The material or naturalistic is not attempted here for want of context.
In line with the spiritual sense offered above, the first syllable of the Rig Veda is elaborated and commented on in the first 24 richa (verses), which are further elaborated in the corresponding 24 pada (phrases) of the next eight richa, giving 192 meaning of the syllable Ak or [Arc]. These all emerge from the 24 sandhi(gaps) of the first richa.

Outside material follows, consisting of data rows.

(* ===== verification/Malloc.v ===== *)
(** A first-fit allocator on sbrk(): exercises/07-memory-allocation/malloc.c. The
    headers of the blocks are in a memory that maps addresses to them; what the user
    stores in the blocks is not modelled, only where it may. *)
From S2P Require Import Prelude CLib Sys.
#[local] Open Scope Z_scope.

(** * State *)

(** Source: exercises/07-memory-allocation/malloc.c:8-12 (struct memBlockMeta). *)
Record memBlockMeta := Meta { size : Z; next : Z; occupied : Z }.
(** sizeof(struct memBlockMeta) on x86-64 *)
Definition MEM_BLOCK_META_SIZE : Z := 24.

(** [top]: the end of what sbrk() has given so far; [out]: what has been printed. *)
Record heap := Heap { blocks : gmap Z memBlockMeta; memBlockList : Z; top : Z; out : list bytes }.
Definition heap0 (brk : Z) : heap := Heap ∅ 0 brk [].

Definition set_block (p : Z) (m : memBlockMeta) (h : heap) : heap :=
  Heap (<[p:=m]> (blocks h)) (memBlockList h) (top h) (out h).
Definition set_list (p : Z) (h : heap) : heap := Heap (blocks h) p (top h) (out h).
Definition print (l : bytes) : M heap unit := modify (fun h => Heap (blocks h) (memBlockList h) (top h) (out h ++ [l])).
(** [p->...]: undefined where there is no header. *)
Definition block (p : Z) : M heap memBlockMeta := h ← mget; deref (blocks h !! p).

Lemma union_singleton_in (x : Z) (X : gset Z) : x ∈ X -> {[ x ]} ∪ X = X.
Proof. set_solver. Qed.

(** * Operations *)

Section malloc.
(** sbrk(n): the start of [n] new bytes, or [None] when it fails. Only the allocator
    moves the program break. *)
Context (sbrk : heap -> Z -> option Z).

(** The loop of findFreeBlock(); [last] is uninitialised until a block is visited. *)
(** Source: exercises/07-memory-allocation/malloc.c:18-28 (findFreeBlock). *)
Fixpoint findFreeBlock (fuel : nat) (sz p : Z) (last : option Z) : M heap (Z * option Z) :=
  match fuel with
  | O => no_fuel
  | S fuel' =>
      if p =? 0 then mret (0, last)
      else m ← block p;
           if (occupied m =? 0) && (sz <=? size m) then mret (p, Some p)
           else findFreeBlock fuel' sz (next m) (Some p)
  end.

(** The sum wraps around in size_t, and sbrk() takes it as a signed number. *)
(** Source: exercises/07-memory-allocation/malloc.c:30-38 (requestSpace). *)
Definition requestSpace (sz : Z) : M heap Z :=
  h ← mget;
  let n := wrap_s 64 (wrap_u 64 (sz + MEM_BLOCK_META_SIZE)) in
  match sbrk h n with
  | None => mret 0
  | Some p =>
      modify (fun h => Heap (<[p:=Meta sz 0 0]> (blocks h)) (memBlockList h) (p + n) (out h));;
      mret p
  end.

(** Source: exercises/07-memory-allocation/malloc.c:48-68 (myMalloc). *)
Definition myMalloc (sz : Z) : M heap Z :=
  if sz =? 0 then mret 0
  else
    h ← mget;
    '(p, last) ← findFreeBlock (S (base.size (blocks h))) sz (memBlockList h) None;
    p ← (if p =? 0 then
           if negb (memBlockList h =? 0) then
             p ← requestSpace sz;
             l ← deref last;
             m ← block l;
             modify (set_block l (Meta (size m) p (occupied m)));;
             mret p
           else
             p ← requestSpace sz;
             modify (set_list p);;
             mret p
         else mret p);
    if p =? 0 then mret p
    else m ← block p;
         modify (set_block p (Meta (size m) (next m) 1));;
         mret (p + MEM_BLOCK_META_SIZE).

(** A failed assert() aborts. *)
(** Source: exercises/07-memory-allocation/malloc.c:70-76 (myFree). *)
Definition myFree (ptr : Z) : M heap unit :=
  let p := ptr - MEM_BLOCK_META_SIZE in
  if p =? 0 then abort_
  else
    m ← block p;
    if negb (occupied m =? 1) then abort_
    else
      modify (set_block p (Meta (size m) (next m) 0));;
      print (str "freeCall - [" ++ print_dec (size m) ++ str "][0]").

(** Source: exercises/07-memory-allocation/malloc.c:40-46 (printMemBlockList). *)
Fixpoint print_blocks (fuel : nat) (p : Z) : M heap unit :=
  match fuel with
  | O => no_fuel
  | S fuel' =>
      if p =? 0 then print (str "--------------------")
      else m ← block p;
           print (str "Size: " ++ print_dec (size m) ++ str "   Occupied: " ++ print_dec (occupied m));;
           print_blocks fuel' (next m)
  end.
Definition printMemBlockList : M heap unit :=
  print (str "--- MemBlockList ---");;
  h ← mget;
  print_blocks (S (base.size (blocks h))) (memBlockList h).

(** The program break, as "%10p" shows it. *)
Context (print_ptr : Z -> bytes).
(** Source: exercises/07-memory-allocation/malloc.c:78-78 (printBrkAddress). *)
Definition printBrkAddress : M heap unit := h ← mget; print (str "Program break address: " ++ print_ptr (top h)).

(** The array's elements are stored and printed; a store through a null pointer is
    undefined. *)
(** Source: exercises/07-memory-allocation/malloc.c:80-93 (aloc). *)
Definition aloc (sz : Z) : M heap unit :=
  arr ← myMalloc (sz * 8);
  printMemBlockList;;
  printBrkAddress;;
  for_each (seqZ 0 sz) (fun i =>
    if arr =? 0 then undefined else print (str "[" ++ print_dec i ++ str "]: [" ++ print_dec i ++ str "]"));;
  printMemBlockList;;
  print [newline].
(** Source: exercises/07-memory-allocation/malloc.c:95-107 (main). *)
Definition main : M heap unit :=
  h ← mget;
  print (str "Initial program break address: " ++ print_ptr (top h));;
  print (str "Initial program break address: " ++ print_ptr (top h));;
  aloc 10;;
  aloc 20;;
  aloc 10;;
  printBrkAddress.

(** * The list of blocks *)

(** From [p] on, the list has the blocks [ps], one after the other between [lo] and [hi]. *)
Fixpoint chain (b : gmap Z memBlockMeta) (p lo hi : Z) (ps : list Z) : Prop :=
  match ps with
  | [] => p = 0 /\ lo <= hi
  | q :: qs => p = q /\ lo <= q /\
      exists m, b !! q = Some m /\ 0 < size m /\ (occupied m = 0 \/ occupied m = 1) /\
        chain b (next m) (q + MEM_BLOCK_META_SIZE + size m) hi qs
  end.
Definition WF (h : heap) : Prop :=
  exists ps, chain (blocks h) (memBlockList h) 1 (top h) ps /\ dom (blocks h) = list_to_set ps.
(** The block of [n] bytes at [r] is in use. *)
Definition live (h : heap) (r n : Z) : Prop :=
  exists m, blocks h !! (r - MEM_BLOCK_META_SIZE) = Some m /\ occupied m = 1 /\ size m = n.
Definition fits (h : heap) (sz q : Z) : Prop :=
  exists m, blocks h !! q = Some m /\ occupied m = 0 /\ sz <= size m.

Lemma chain_bounds b p lo hi ps : chain b p lo hi ps -> lo <= hi /\
  forall q m, q ∈ ps -> b !! q = Some m -> lo <= q /\ 0 < size m /\ q + MEM_BLOCK_META_SIZE + size m <= hi.
Proof.
  revert p lo. induction ps as [|q qs IH]; intros p lo Hc; simpl in Hc.
  - split; [lia|]. intros q m Hq. by apply not_elem_of_nil in Hq.
  - destruct Hc as (-> & Hlo & m & Hm & Hs & Ho & Hc). destruct (IH _ _ Hc) as [Hle Hb].
    unfold MEM_BLOCK_META_SIZE in *. split; [lia|].
    intros q' m' [->|Hq]%elem_of_cons Hm'.
    + rewrite Hm in Hm'. injection Hm' as <-. lia.
    + destruct (Hb q' m' Hq Hm') as (? & ? & ?). lia.
Qed.

Lemma chain_after b p lo hi ps q : chain b p lo hi ps -> q ∈ ps -> lo <= q.
Proof.
  revert p lo. induction ps as [|q' qs IH]; intros p lo Hc Hq; [by apply not_elem_of_nil in Hq|].
  destruct Hc as (-> & Hlo & m & Hm & Hs & Ho & Hc). apply elem_of_cons in Hq as [->|Hq]; [done|].
  pose proof (IH _ _ Hc Hq). unfold MEM_BLOCK_META_SIZE in *. lia.
Qed.

Lemma chain_NoDup b p lo hi ps : chain b p lo hi ps -> NoDup ps.
Proof.
  revert p lo. induction ps as [|q qs IH]; intros p lo Hc; [constructor|].
  destruct Hc as (-> & Hlo & m & Hm & Hs & Ho & Hc). constructor; [|by eapply IH].
  intros Hq. pose proof (chain_after _ _ _ _ _ _ Hc Hq). unfold MEM_BLOCK_META_SIZE in *. lia.
Qed.

(** Blocks do not overlap, headers included. *)
Lemma chain_disjoint b p lo hi ps q q' m m' : chain b p lo hi ps -> q ∈ ps -> q' ∈ ps -> q <> q' ->
  b !! q = Some m -> b !! q' = Some m' ->
  q + MEM_BLOCK_META_SIZE + size m <= q' \/ q' + MEM_BLOCK_META_SIZE + size m' <= q.
Proof.
  revert p lo. induction ps as [|x xs IH]; intros p lo Hc Hq Hq' Hne Hm Hm'; [by apply not_elem_of_nil in Hq|].
  destruct Hc as (-> & Hlo & mx & Hmx & Hs & Ho & Hc).
  apply elem_of_cons in Hq as [->|Hq], Hq' as [->|Hq']; [done| | |by eapply IH].
  - left. rewrite Hm in Hmx. injection Hmx as <-. by eapply chain_after.
  - right. rewrite Hm' in Hmx. injection Hmx as <-. by eapply chain_after.
Qed.

(** A block changes its mark. *)
Lemma chain_mark b p lo hi ps q m o : chain b p lo hi ps -> b !! q = Some m -> o = 0 \/ o = 1 ->
  chain (<[q:=Meta (size m) (next m) o]> b) p lo hi ps.
Proof.
  intros Hc Hm Ho. revert p lo Hc. induction ps as [|x xs IH]; intros p lo Hc; [done|].
  destruct Hc as (-> & Hlo & mx & Hmx & Hs & Hox & Hc). split; [done|]. split; [done|].
  destruct (decide (q = x)) as [->|Hne].
  - rewrite Hm in Hmx. injection Hmx as <-. exists (Meta (size m) (next m) o).
    rewrite lookup_insert_eq. split_and!; try done. by apply IH.
  - exists mx. rewrite lookup_insert_ne by done. split_and!; try done. by apply IH.
Qed.

(** A block is added at the end of a list that is not empty. *)
Lemma chain_append b p lo hi ps l m q sz : chain b p lo hi (ps ++ [l]) -> b !! l = Some m -> hi <= q -> q <> 0 -> 0 < sz ->
  chain (<[l:=Meta (size m) q (occupied m)]> (<[q:=Meta sz 0 0]> b)) p lo (q + MEM_BLOCK_META_SIZE + sz) ((ps ++ [l]) ++ [q]).
Proof.
  intros Hc Hm Hq Hq0 Hsz. revert p lo Hc. induction ps as [|x xs IH]; intros p lo Hc; simpl in *.
  - destruct Hc as (-> & Hlo & m' & Hm' & Hs & Ho & _ & Hhi). rewrite Hm in Hm'. injection Hm' as <-.
    split; [done|]. split; [done|]. eexists. rewrite lookup_insert_eq. split; [done|]. cbn.
    split; [done|]. split; [done|]. split; [done|]. split; [lia|].
    exists (Meta sz 0 0). rewrite lookup_insert_ne by (unfold MEM_BLOCK_META_SIZE in *; lia).
    rewrite lookup_insert_eq. cbn. split_and!; try done; by left.
  - destruct Hc as (-> & Hlo & m' & Hm' & Hs & Ho & Hc). pose proof (IH _ _ Hc) as Hc'.
    assert (Hl : x < l).
    { pose proof (chain_after _ _ _ _ _ l Hc ltac:(apply elem_of_app; right; left)). unfold MEM_BLOCK_META_SIZE in *. lia. }
    assert (Hxq : x < q).
    { destruct (chain_bounds _ _ _ _ _ Hc) as [Hle _]. unfold MEM_BLOCK_META_SIZE in *. lia. }
    split; [done|]. split; [done|]. exists m'. rewrite !lookup_insert_ne by lia. done.
Qed.

(** ** The search *)

Definition fitsb (b : gmap Z memBlockMeta) (sz q : Z) : bool :=
  if b !! q is Some m then (occupied m =? 0) && (sz <=? size m) else false.
Fixpoint first_fit (b : gmap Z memBlockMeta) (sz : Z) (ps : list Z) : option Z :=
  match ps with [] => None | q :: qs => if fitsb b sz q then Some q else first_fit b sz qs end.

Lemma fitsb_spec h sz q : fitsb (blocks h) sz q = true <-> fits h sz q.
Proof.
  unfold fitsb, fits. destruct (blocks h !! q) as [m|].
  - rewrite andb_true_iff, Z.eqb_eq, Z.leb_le. split; [intros []; by exists m|intros (? & [= <-] & ?); done].
  - split; [done|by intros (? & ? & _)].
Qed.

Lemma findFreeBlock_run fuel sz h ps p lo hi l : chain (blocks h) p lo hi ps -> 1 <= lo -> (length ps < fuel)%nat ->
  findFreeBlock fuel sz p l h =
    (Done (match first_fit (blocks h) sz ps with Some q => (q, Some q) | None => (0, if last ps is Some q then Some q else l) end), h).
Proof.
  revert fuel p lo l. induction ps as [|q qs IH]; intros fuel p lo l Hc Hlo Hf; (destruct fuel as [|fuel]; [simpl in Hf; lia|]); simpl.
  - destruct Hc as [-> _]. done.
  - destruct Hc as (-> & Hq & m & Hm & Hs & Ho & Hc). rewrite (proj2 (Z.eqb_neq q 0)) by lia.
    unfold block, fitsb. munfold. rewrite Hm. cbn.
    destruct ((occupied m =? 0) && (sz <=? size m)); [done|].
    rewrite (IH fuel _ _ _ Hc) by (unfold MEM_BLOCK_META_SIZE in *; simpl in *; lia).
    do 2 f_equal. destruct (first_fit (blocks h) sz qs); [done|]. rewrite last_cons. by destruct (last qs).
Qed.

Lemma first_fit_Some h sz ps q p lo hi : chain (blocks h) p lo hi ps -> first_fit (blocks h) sz ps = Some q ->
  q ∈ ps /\ fits h sz q /\ forall q', q' ∈ ps -> fits h sz q' -> q <= q'.
Proof.
  revert p lo. induction ps as [|x xs IH]; intros p lo Hc Hf; simpl in Hf; [done|].
  destruct Hc as (-> & Hq & m & Hm & Hs & Ho & Hc). destruct (fitsb (blocks h) sz x) eqn:Hx.
  - injection Hf as <-. split; [by left|]. split; [by apply fitsb_spec|]. intros q' [->|Hq']%elem_of_cons _; [lia|].
    pose proof (chain_after _ _ _ _ _ _ Hc Hq'). unfold MEM_BLOCK_META_SIZE in *. lia.
  - destruct (IH _ _ Hc Hf) as (Hin & Hfit & Hmin). split; [by right|]. split; [done|].
    intros q' [->|Hq']%elem_of_cons Hfit'; [|by apply Hmin]. apply fitsb_spec in Hfit'. congruence.
Qed.
Lemma first_fit_None h sz ps : first_fit (blocks h) sz ps = None -> forall q, q ∈ ps -> ~ fits h sz q.
Proof.
  induction ps as [|x xs IH]; intros Hf q Hq; [by apply not_elem_of_nil in Hq|]. simpl in Hf.
  destruct (fitsb (blocks h) sz x) eqn:Hx; [done|]. apply elem_of_cons in Hq as [->|Hq]; [|by apply IH].
  rewrite <- fitsb_spec. congruence.
Qed.

Lemma WF_size h ps : chain (blocks h) (memBlockList h) 1 (top h) ps -> dom (blocks h) = list_to_set ps ->
  base.size (blocks h) = length ps.
Proof.
  intros Hc Hd. rewrite <- size_dom, Hd, size_list_to_set; [done|]. by eapply chain_NoDup.
Qed.
Lemma WF_in h ps q : dom (blocks h) = list_to_set ps -> q ∈ ps <-> is_Some (blocks h !! q).
Proof. intros Hd. by rewrite <- elem_of_dom, Hd, elem_of_list_to_set. Qed.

From the 192 gaps between the 192 akshara (syllables) of richa 2-9, emerge the 192 suktas of the First Mandala of the Rig Veda.
The 192 sandhi between the 192 suktas of the first Mandala give rise to the 192 suktas of the Tenth Mandala, a circular structure that precisely fills the gaps of the First Mandala. Similarly, the gaps between the nine richas of the first sukta are elaborated in Mandala 2-9 of Rig Veda, unfolding the total Rig Veda with all its ten Mandalas.
The whole of the Rig Veda has therefore a marvelous and intricately interwoven structure that is beyond the capacity of the human mind to create. It was not created, but cognised by the seers of ancient India. This is part of the reason that seers recognise the tradition and agree that the Veda and the Vedic literature is “eternal” or uncreated.